• DATA FOR THE TASK:
(** * PSPTrace: the decode-and-correlate pipeline of [psptrace/psptrace.py]

    A shallow embedding of the flash-access decoder ([count_data_bytes],
    [find_read_accesses]), of the address classifier ([RangeDict]) and of
    the post-processing stages ([aggregate_duplicates],
    [collapse_entry_types], [do_normalize_timestamps],
    [get_overview_read_accesses]), followed by the properties of the
    design document that concern them.

    Python integers are unbounded: they are [Z].  A Python [dict] keeps
    insertion order and has unique keys: it is an association list that is
    only ever changed through [dict_set] and [dict_del].  Exceptions are
    explicit: every function that can raise returns a [result].

    The post-processing stages update the access records in place.  The
    decoder makes a new record for every access and no stage stores one
    record under two keys, so within a collection no two entries share a
    record, and a stage is modelled by the collection it returns. *)

From Stdlib Require Import ZArith List Bool String Ascii Lia Sorted.
From Stdlib Require Import DecimalString.
Import ListNotations.
Open Scope string_scope.
Open Scope list_scope.
Open Scope Z_scope.

Set Implicit Arguments.

(** ** Exceptions *)

Inductive exn : Type :=
| IndexError
| KeyError
| ValueError.

(** [OutOfFuel] is not a Python outcome: it marks a loop of the model that
    was given too little fuel.  The loops below are shown never to end that
    way with the fuel the model gives them. *)
Inductive result (A : Type) : Type :=
| Ok (a : A)
| Raise (e : exn)
| OutOfFuel.

Arguments Ok {A} a.
Arguments Raise {A} e.
Arguments OutOfFuel {A}.

Definition bind {A B : Type} (m : result A) (f : A -> result B) : result B :=
  match m with
  | Ok a => f a
  | Raise e => Raise e
  | OutOfFuel => OutOfFuel
  end.

Notation "x <- m ;; k" := (bind m (fun x => k))
  (at level 61, m at next level, right associativity).

(** ** Python lists *)

Definition len {A : Type} (l : list A) : Z := Z.of_nat (List.length l).

(** [l[i]]: a negative index counts from the end, an index outside the list
    raises [IndexError]. *)
Definition getitem {A : Type} (l : list A) (i : Z) : result A :=
  let j := if i <? 0 then len l + i else i in
  if j <? 0 then Raise IndexError
  else match nth_error l (Z.to_nat j) with
       | Some a => Ok a
       | None => Raise IndexError
       end.

(** [l[lo:hi]] for non-negative bounds: the bounds are clipped, nothing is
    raised. *)
Definition slice {A : Type} (l : list A) (lo hi : Z) : list A :=
  firstn (Z.to_nat (hi - lo)) (skipn (Z.to_nat lo) l).

(** [bytes(l)]: every element must be in [range(0, 256)]. *)
Definition py_bytes (l : list Z) : result (list Z) :=
  if forallb (fun b => (0 <=? b) && (b <? 256)) l then Ok l
  else Raise ValueError.

(** [int.from_bytes(bs, byteorder='big')]. *)
Definition from_bytes_big (bs : list Z) : Z :=
  fold_left (fun acc b => acc * 256 + b) bs 0.

(** ** Python dicts *)

Section Dict.
Variables K V : Type.
Variable eqb : K -> K -> bool.

Definition dict : Type := list (K * V).

Fixpoint dict_find (k : K) (d : dict) : option V :=
  match d with
  | [] => None
  | (k', v) :: d' => if eqb k k' then Some v else dict_find k d'
  end.

(** [k in d] *)
Definition dict_mem (k : K) (d : dict) : bool :=
  match dict_find k d with Some _ => true | None => false end.

(** [d[k]] *)
Definition dict_get (k : K) (d : dict) : result V :=
  match dict_find k d with Some v => Ok v | None => Raise KeyError end.

(** [d[k] = v]: an existing key keeps its place. *)
Fixpoint dict_set (k : K) (v : V) (d : dict) : dict :=
  match d with
  | [] => [(k, v)]
  | (k', v') :: d' =>
      if eqb k k' then (k', v) :: d' else (k', v') :: dict_set k v d'
  end.

Fixpoint dict_remove (k : K) (d : dict) : dict :=
  match d with
  | [] => []
  | (k', v') :: d' => if eqb k k' then d' else (k', v') :: dict_remove k d'
  end.

(** [del d[k]] *)
Definition dict_del (k : K) (d : dict) : result dict :=
  if dict_mem k d then Ok (dict_remove k d) else Raise KeyError.

Definition keys (d : dict) : list K := map fst d.
Definition values (d : dict) : list V := map snd d.
End Dict.

Arguments dict_find {K V} eqb k d.
Arguments dict_mem {K V} eqb k d.
Arguments dict_get {K V} eqb k d.
Arguments dict_set {K V} eqb k v d.
Arguments dict_remove {K V} eqb k d.
Arguments dict_del {K V} eqb k d.

(** ** The opcode catalog *)

Module Winbond.
Record instruction : Type := Instruction {
  name : string;
  size : Z;
  expects_data : bool
}.
End Winbond.
Import Winbond (Instruction).
(* ===== verification/BmcCache.v ===== *)
(** The kernel cache as a map from keys to replies: what [bmc_update_cache_main] stores, what
    [bmc_invalidate_cache_main] drops, and the well-formedness both preserve. *)
From S2P Require Import Prelude BmcCommon BmcKern BmcLoops.

(** ** The abstract view *)

(** The key comparison of the reply writer on a request key. *)
Definition key_in_entry (k : list Z) (e : bmc_cache_entry) : bool :=
  compare_key_loop BMC_MAX_KEY_LENGTH 0 (Z.of_nat (length k)) k (data e) true.

(** The reply the cache holds for a key, as the reply writer decides it. *)
Definition cached_reply (c : gmap Z bmc_cache_entry) (k : list Z) : option (list Z) :=
  let e := kcache_get c (cache_idx_of (key_hash k)) in
  if entry_matches e (key_hash k) && key_in_entry k e
  then Some (take (Z.to_nat (len e)) (data e)) else None.

(** ** Well-formedness *)

Definition entry_wf (e : bmc_cache_entry) : Prop :=
  length (data e) = 1303%nat /\ 0 <= len e <= 1303.

Definition cache_wf (c : gmap Z bmc_cache_entry) : Prop :=
  forall i e, c !! i = Some e -> entry_wf e.

Lemma zero_entry_wf : entry_wf zero_entry.
Proof. split; [reflexivity|simpl; lia]. Qed.

Lemma kcache_get_wf c i : cache_wf c -> entry_wf (kcache_get c i).
Proof.
  intros Hc. unfold kcache_get. destruct (c !! i) eqn:He; simpl;
    [by eapply Hc|apply zero_entry_wf].
Qed.

Lemma cache_wf_insert c i e : cache_wf c -> entry_wf e -> cache_wf (<[i := e]> c).
Proof.
  intros Hc He j e'. destruct (decide (i = j)) as [->|Hne].
  - rewrite lookup_insert_eq. by intros [= <-].
  - rewrite lookup_insert_ne by done. apply Hc.
Qed.

Lemma kcache_get_insert c i e : kcache_get (<[i := e]> c) i = e.
Proof. unfold kcache_get. by rewrite lookup_insert_eq. Qed.

Lemma kcache_get_insert_ne c i j e : i <> j -> kcache_get (<[i := e]> c) j = kcache_get c j.
Proof. intros. unfold kcache_get. by rewrite lookup_insert_ne. Qed.

Create HintDb bmc.
#[export] Hint Resolve zero_entry_wf kcache_get_wf cache_wf_insert : bmc.

Lemma entry_matches_stored h n ed :
  0 <= h < 4294967296 -> entry_matches (mk_entry n 1 (s32 h) ed) h = true.
Proof.
  intros Hh. unfold entry_matches; cbn [valid hash]. rewrite wrap_signed by lia.
  rewrite wrap_small by lia. by rewrite Z.eqb_refl.
Qed.

Lemma key_in_entry_spec k e :
  (length k <= 250)%nat ->
  key_in_entry k e = true <->
  forall j, (j < length k)%nat -> byte_at k j = byte_at (data e) (6 + j).
Proof.
  intros Hk. unfold key_in_entry. rewrite compare_key_loop_spec by (unfold BMC_MAX_KEY_LENGTH; lia).
  split; [intros [_ Hj] j ?; apply Hj; lia|].
  intros Hj. split; [done|]. intros j ??. apply Hj. lia.
Qed.

Lemma byte_at_app_r l1 l2 j : byte_at (l1 ++ l2) (length l1 + j) = byte_at l2 j.
Proof. unfold byte_at. rewrite app_nth2 by lia. f_equal. lia. Qed.

Lemma byte_at_app_l l1 l2 j : (j < length l1)%nat -> byte_at (l1 ++ l2) j = byte_at l1 j.
Proof. unfold byte_at. intros. by rewrite app_nth1. Qed.

(** The reply text of a key starts with "VALUE ", the key and a space. *)
Definition reply_for (k rest : list Z) : list Z := bytes "VALUE " ++ k ++ SPACE :: rest.

Lemma key_in_entry_reply k e l t :
  (length k <= 250)%nat -> data e = reply_for k l ++ t -> key_in_entry k e = true.
Proof.
  intros Hk He. apply key_in_entry_spec; [done|]. intros j Hj. rewrite He.
  unfold reply_for. rewrite <- !app_assoc, (byte_at_app_r (bytes "VALUE ")).
  by rewrite byte_at_app_l.
Qed.

(** Cutting a text after two lines keeps any newline-free front. *)
Lemma take_lines_app n hd p :
  Forall (fun c => c <> LF) hd -> (0 < n)%nat -> take_lines n (hd ++ p) = hd ++ take_lines n p.
Proof.
  intros Hh Hn. induction Hh as [|c hd Hc Hh IH]; [done|]. destruct n as [|n]; [lia|].
  simpl. rewrite (proj2 (Z.eqb_neq _ _)) by done. by f_equal.
Qed.

Lemma take_lines_two hd v p :
  Forall (fun c => c <> LF) hd -> Forall (fun c => c <> LF) v ->
  take_lines 2 (hd ++ LF :: v ++ LF :: p) = hd ++ LF :: v ++ [LF].
Proof.
  intros Hh Hv. rewrite take_lines_app by (done || lia). f_equal. simpl. f_equal.
  rewrite take_lines_app by (done || lia). f_equal. simpl. by destruct p.
Qed.

Lemma count_lf_app p q : count_lf (p ++ q) = (count_lf p + count_lf q)%nat.
Proof. unfold count_lf. by rewrite filter_app, length_app. Qed.

Lemma count_lf_none p : Forall (fun c => c <> LF) p -> count_lf p = O.
Proof.
  induction 1 as [|c p Hc _ IH]; [done|]. rewrite count_lf_cons, IH.
  by rewrite (proj2 (Z.eqb_neq _ _)).
Qed.

Lemma count_lf_two hd v :
  Forall (fun c => c <> LF) hd -> Forall (fun c => c <> LF) v ->
  count_lf (hd ++ LF :: v ++ [LF]) = 2%nat.
Proof.
  intros. rewrite count_lf_app, count_lf_cons, count_lf_app, count_lf_cons.
  rewrite !count_lf_none by done. done.
Qed.

(** ** Updates *)

Section Update.

Context `{HL : BpfHelpersLaws}.

Lemma lookup_kcache h : map_lookup_ok BMC_CACHE_ENTRY_COUNT (cache_idx_of h) = true.
Proof. apply map_lookup_spec. auto with cint. Qed.

Lemma lookup_zero : map_lookup_ok 1 0 = true.
Proof. apply map_lookup_spec. lia. Qed.

(** The egress payload of a packet. *)
Definition skb_payload (skb : sk_buff) : list Z := drop UDP_PAYLOAD_OFF (skb_data skb).

(** What the updater writes into the slot of the reply's key. *)
Definition stored_entry (skb : sk_buff) (h : Z) (e : bmc_cache_entry) : bmc_cache_entry :=
  let t := take_lines 2 (take 1303 (skb_payload skb)) in
  let d := t ++ drop (length t) (data e) in
  if (count_lf t =? 2)%nat then mk_entry (Z.of_nat (length t)) 1 (s32 h) d
  else mk_entry (Z.of_nat (length t)) (valid e) (hash e) d.

Lemma stored_entry_wf skb h e : entry_wf e -> entry_wf (stored_entry skb h e).
Proof.
  intros [Hd _]. unfold stored_entry. cbn zeta.
  set (t := take_lines _ _).
  assert (length t <= 1303)%nat.
  { pose proof (take_lines_length 2 (take 1303 (skb_payload skb))) as Hl.
    rewrite length_take in Hl. unfold t. lia. }
  destruct (_ =? _)%nat; split; simpl; rewrite ?length_app, ?length_drop; lia.
Qed.

(** The updater on every branch: an up-to-date entry is kept, any other is overwritten. *)
Lemma update_cache_kcache skb m :
  cache_wf (map_kcache m) ->
  let p := skb_payload skb in
  let h := update_hash_loop 0 FNV_OFFSET_BASIS_32 (drop 6 p) in
  let i := cache_idx_of h in
  let e := kcache_get (map_kcache m) i in
  map_kcache (bmc_update_cache_main skb m).2 =
    (if entry_matches e h && negb (diff_loop 6 (len e) (data e) (drop 6 p))
     then map_kcache m
     else <[i := stored_entry skb h e]> (map_kcache m)).
Proof.
  intros Hwf p h i e. unfold bmc_update_cache_main.
  fold (skb_payload skb). fold p. fold h. fold i. fold e.
  rewrite (lookup_kcache h : map_lookup_ok _ i = true). cbn [negb].
  destruct (entry_matches e h && _); [done|].
  assert (entry_wf e) as [He _] by (unfold e; auto with bmc).
  rewrite store_loop_spec by done. cbn zeta. rewrite lookup_zero.
  unfold stored_entry. cbn zeta. fold p.
  set (t := take_lines 2 (take 1303 p)).
  destruct (Z.eqb_spec (Z.of_nat (count_lf t)) 2), (Nat.eqb_spec (count_lf t) 2); try lia; done.
Qed.

Lemma update_cache_wf skb m :
  cache_wf (map_kcache m) -> cache_wf (map_kcache (bmc_update_cache_main skb m).2).
Proof.
  intros Hwf. rewrite update_cache_kcache by done. cbn zeta.
  destruct (_ && _); [done|]. apply cache_wf_insert; [done|].
  apply stored_entry_wf. auto with bmc.
Qed.

Lemma update_cache_keys skb m : map_keys (bmc_update_cache_main skb m).2 = map_keys m.
Proof.
  unfold bmc_update_cache_main. cbn zeta. rewrite lookup_kcache, lookup_zero. cbn [negb].
  destruct (_ && _); [done|]. destruct (store_loop _ _ _ _ _) as [[? ?] ?].
  by destruct (_ =? _).
Qed.

(** The hash the updater computes is the hash of the reply's key. *)
Lemma update_hash_reply k rest :
  key_chars k -> (length k <= 250)%nat ->
  update_hash_loop 0 FNV_OFFSET_BASIS_32 (drop 6 (reply_for k rest)) = key_hash k.
Proof. intros. apply (update_hash_loop_key k 0); [done|lia]. Qed.

Lemma cached_reply_stored c k e t :
  (length k <= 250)%nat ->
  c !! cache_idx_of (key_hash k) = Some e ->
  e = mk_entry (Z.of_nat (length t)) 1 (s32 (key_hash k)) (data e) ->
  (exists l r, data e = reply_for k l ++ r) -> (exists r, data e = t ++ r) ->
  cached_reply c k = Some t.
Proof.
  intros Hk Hi He (l & r & Hd) (r' & Ht). unfold cached_reply, kcache_get.
  rewrite Hi. simpl. rewrite He, entry_matches_stored by auto with cint. rewrite <- He.
  rewrite (key_in_entry_reply k e l r) by done. cbn [andb].
  rewrite He. cbn [len data]. rewrite Ht, Nat2Z.id, take_app_length. done.
Qed.

(** A complete reply that leaves the server for a key the cache does not already hold is
    what the cache holds for that key afterwards. *)
Lemma update_cache_stores skb m k hd v rest :
  cache_wf (map_kcache m) -> key_chars k -> (length k <= 250)%nat ->
  let line := bytes "VALUE " ++ k ++ SPACE :: hd in
  skb_payload skb = line ++ LF :: v ++ LF :: rest ->
  Forall (fun c => c <> LF) line -> Forall (fun c => c <> LF) v ->
  (length line + length v + 2 <= 1303)%nat ->
  let i := cache_idx_of (key_hash k) in
  let e := kcache_get (map_kcache m) i in
  entry_matches e (key_hash k) &&
    negb (diff_loop 6 (len e) (data e) (k ++ SPACE :: hd ++ LF :: v ++ LF :: rest)) = false ->
  cached_reply (map_kcache (bmc_update_cache_main skb m).2) k =
    Some (line ++ LF :: v ++ [LF]).
Proof.
  intros Hwf Hkc Hk line Hp Hline Hv Hlen i e Hstale.
  assert (forall x, line ++ x = reply_for k (hd ++ x)) as Hr
    by (intros; unfold line, reply_for; by rewrite <- !app_assoc).
  clearbody line. set (t := line ++ LF :: v ++ [LF]).
  assert (skb_payload skb = t ++ rest) as Hp'
    by (rewrite Hp; unfold t; rewrite <- app_assoc; cbn [app]; by rewrite <- app_assoc).
  assert (take_lines 2 (take 1303 (skb_payload skb)) = t) as Ht.
  { assert (length t <= 1303)%nat
      by (unfold t; rewrite length_app; cbn [length]; rewrite length_app; simpl; lia).
    assert (forall x, take_lines 2 (t ++ x) = t) as Hx.
    { intros x. unfold t. rewrite <- app_assoc. cbn [app]. rewrite <- app_assoc.
      cbn [app]. by apply take_lines_two. }
    rewrite Hp', take_app_ge by done. apply Hx. }
  rewrite update_cache_kcache by done. cbn zeta.
  rewrite Hp, Hr, update_hash_reply by done. fold i. fold e.
  change (drop 6 (reply_for k ?x)) with (k ++ SPACE :: x). rewrite Hstale.
  assert (stored_entry skb (key_hash k) e =
          mk_entry (Z.of_nat (length t)) 1 (s32 (key_hash k)) (t ++ drop (length t) (data e)))
    as -> by (unfold stored_entry; rewrite Ht; unfold t at 1; by rewrite count_lf_two).
  eapply cached_reply_stored; [done|apply lookup_insert_eq|done|..]; cbn [data].
  - eexists _, _. f_equal. apply Hr.
  - by eexists.
Qed.
Lemma itoa_u64_rec_spec fuel u c : (0 < fuel)%nat ->
  0 <= u < 2 ^ 32 * 1000000000 ^ Z.of_nat (fuel - 1) -> u < 2 ^ 64 -> room 20 c ->
  itoa_u64_rec fuel u c = terminate (put (decimal u) c).
Proof.
  revert u. induction fuel as [|fuel IH]; intros u Hf Hu Hu' Hr; [lia|].
  cbn [itoa_u64_rec]. destruct (Z.eqb_spec (u32 u) u) as [Hs|Hs].
  - rewrite Hs. apply itoa_u32_spec; [rewrite <- Hs; apply u32_range|eapply room_weaken; [done|lia]].
  - assert (2 ^ 32 <= u) as Hbig.
    { destruct (Z.le_gt_cases (2 ^ 32) u); [done|]. destruct Hs. apply wrap_small. lia. }
    destruct fuel as [|fuel]; [cbn in Hu; lia|].
    replace (S (S fuel) - 1)%nat with (S fuel) in Hu by lia.
    rewrite Nat2Z.inj_succ, Z.pow_succ_r in Hu by lia.
    assert (0 <= u / 1000000000 < 10 ^ 11) as Hq
      by (split; [apply Z.div_pos; lia|apply Z.div_lt_upper_bound; lia]).
    rewrite IH; [|lia| |lia|done].
    2:{ replace (S fuel - 1)%nat with fuel by lia. split; [lia|]. apply Z.div_lt_upper_bound; lia. }
    assert (u32 (u - u64 (u / 1000000000 * 1000000000)) = u mod 1000000000) as ->.
    { pose proof (Z.mod_pos_bound u 1000000000 ltac:(lia)).
      assert (u = 1000000000 * (u / 1000000000) + u mod 1000000000) as Hdm by (apply Z.div_mod; lia).
      rewrite (wrap_small 64) by lia. rewrite wrap_small by lia. lia. }
    pose proof (Z.mod_pos_bound u 1000000000 ltac:(lia)) as Hm.
    assert (length (decimal (u / 1000000000)) <= 11)%nat as Hlen
      by (apply (length_decimal _ 11); [cbn; lia|lia]).
    assert (room 9 (put (decimal (u / 1000000000)) c)) as Hr9
      by (apply room_put; eapply room_weaken; [done|lia]).
    rewrite nine_digits; [|done|by apply room_terminate].
    rewrite put_terminate; [|by eapply room_inside|by intros ?%(f_equal length)].
    rewrite put_put by (by eapply room_inside). by rewrite <- decimal_low9 by lia.
Qed.

Lemma itoa_u64_spec u c : 0 <= u < 2 ^ 64 -> room 20 c ->
  itoa_u64 u c = terminate (put (decimal u) c).
Proof. intros Hu Hr. apply itoa_u64_rec_spec; [lia|cbn; lia|lia|done]. Qed.

(** C31: the 64-bit printer writes the canonical decimal notation of its argument
    at the cursor, a minus sign first for a negative number, with a NUL after it,
    changes no byte before or after, and returns the position of the NUL; [INT64_MIN]
    included.  A buffer with 21 bytes from the cursor on is enough. *)
Theorem itoa_64_prints (i : Z) (buf : list Z) (p : nat) :
  - 2 ^ 63 <= i < 2 ^ 63 -> (p + 21 <= length buf)%nat ->
  itoa_64 i (buf, p)
  = (write p (decimal_signed i ++ [0]) buf, (p + length (decimal_signed i))%nat).
Proof.
  intros Hi Hp. unfold itoa_64, decimal_signed.
  assert (room 21 (buf, p)) as Hr by done.
  assert (inside (buf, p)) as Hin by (by eapply room_inside).
  assert (forall bs, terminate (put bs (buf, p))
    = (write p (bs ++ [0]) buf, (p + length bs)%nat)) as Hfin.
  { intros bs. unfold terminate, put. by rewrite write_write_next. }
  destruct (Z.ltb_spec i 0) as [Hneg|Hpos].
  - assert (u64 (- u64 i) = - i) as ->.
    { replace (- u64 i) with (0 - u64 i) by lia. rewrite wrap_sub_r. apply wrap_small. lia. }
    change (out1 45 (buf, p)) with (put [45] (buf, p)).
    rewrite itoa_u64_spec; [|lia|by apply room_put].
    by rewrite put_put, Hfin.
  - rewrite wrap_small by lia.
    rewrite itoa_u64_spec; [|lia|eapply (room_weaken 21); [done|lia]].
    by rewrite Hfin.
Qed.

(** The printed bytes and the NUL for [INT64_MIN] in a buffer of 22 bytes. *)
Lemma itoa_64_prints_witness :
  itoa_64 (-9223372036854775808) (replicate 22 7, 1%nat)
  = (7 :: bytes "-9223372036854775808" ++ [0], 21%nat).
Proof.
  rewrite (itoa_64_prints (-9223372036854775808) (replicate 22 7) 1); [reflexivity|lia|cbn; lia].
Defined.
Lemma uridecode_enc_byte c l : is_byte c = true ->
  uridecode (uri_enc_byte c ++ l) = c :: uridecode l.
Proof.
  intros Hc. pose proof (byte_case uri_decodes ltac:(vm_compute; done) c Hc) as H.
  unfold uri_decodes, uri_enc_byte in *. apply andb_true_iff in H as [H Hp].
  apply bool_decide_eq_true in H. destruct (uri_plain c) eqn:Hpl.
  - zbool. cbn [app]. destruct l as [|a [|b l]]; [done|done|]. cbn [uridecode].
    by rewrite (proj2 (Z.eqb_neq _ _)).
  - cbn in H |- *. by injection H as ->.
Qed.

Lemma uridecode_enc src : Forall (fun c => is_byte c = true) src -> uridecode (uri_enc src) = src.
Proof.
  induction 1 as [|c src Hc _ IH]; [done|]. by rewrite uri_enc_cons, uridecode_enc_byte, IH.
Qed.

(** With the tables of [uriencode_init], [uriencode] never writes outside its
    destination; it succeeds exactly when four bytes are left before the last byte of
    the source, and then the destination starts with a NUL-terminated text that
    decodes to the source. *)
Theorem uriencode_roundtrip (src dst : list Z) :
  Forall (fun c => is_byte c = true) src -> src <> [] ->
  let r := uriencode uriencode_init src dst in
  length (snd r) = length dst /\
  fst r = (uri_need src <=? length dst)%nat /\
  (fst r = true ->
   snd r = write 0 (uri_enc src ++ [0]) dst /\ uridecode (uri_enc src) = src).
Proof.
  intros Hb Hne. cbn zeta. unfold uriencode.
  destruct (uriencode_loop_spec src dst 0 Hb Hne) as [Hl Hr]. split; [done|].
  cbn [Nat.add] in Hr. destruct (_ <=? _)%nat; rewrite Hr; [|by split].
  split; [done|]. intros _. split; [done|]. by apply uridecode_enc.
Qed.
(** ** What the clients do *)

(** [Offer d] copies [d] in; [Reserve n d] asks for [n] bytes, stores [d] at the pointer
    and pushes its length, as the logger and the bump buffers do; [Poll n] reads at most
    [n] of the bytes that [bipbuf_peek_all] shows and consumes them. *)
Inductive bip_op := Offer (d : list Z) | Reserve (n : Z) (d : list Z) | Poll (n : Z).

(** The new buffer, the bytes it took in and the bytes it gave out. *)
Definition bip_step (me : bipbuf_t) (o : bip_op) : bipbuf_t * list Z * list Z :=
  match o with
  | Offer d =>
      let '(r, me') := bipbuf_offer me d in (me', if r =? 0 then [] else d, [])
  | Reserve n d =>
      match bipbuf_request me n with
      | None => (me, [], [])
      | Some off =>
          let '(r, me') := bipbuf_push (poke me off d) (Z.of_nat (length d)) in
          (me', if r =? 0 then [] else d, [])
      end
  | Poll n =>
      match bipbuf_peek_all me with
      | None => (me, [], [])
      | Some (off, sz) =>
          let n := Z.min n sz in
          let out := region (data me) off (off + n) in
          (snd (bipbuf_poll me n), [], out)
      end
  end.

Definition op_ok (o : bip_op) : Prop :=
  match o with
  | Offer d => Z.of_nat (length d) < 2 ^ 31
  | Reserve n d => 0 <= Z.of_nat (length d) <= n /\ n < 2 ^ 31
  | Poll n => 0 <= n
  end.

Definition bip_run (ops : list bip_op) (me : bipbuf_t) : bipbuf_t * list Z * list Z :=
  fold_left (fun '(me, tin, tout) o =>
    let '(me', i, out) := bip_step me o in (me', tin ++ i, tout ++ out)) ops (me, [], []).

• ASSIGNMENT: The first line of the entries, the line with "[get_overview_read_accesses]), followed by", and every line between them should be retyped exactly, and nothing else.

• SOLUTION TO THE EXERCISE:
(** * PSPTrace: the decode-and-correlate pipeline of [psptrace/psptrace.py]

    A shallow embedding of the flash-access decoder ([count_data_bytes],
    [find_read_accesses]), of the address classifier ([RangeDict]) and of
    the post-processing stages ([aggregate_duplicates],
    [collapse_entry_types], [do_normalize_timestamps],
    [get_overview_read_accesses]), followed by the properties of the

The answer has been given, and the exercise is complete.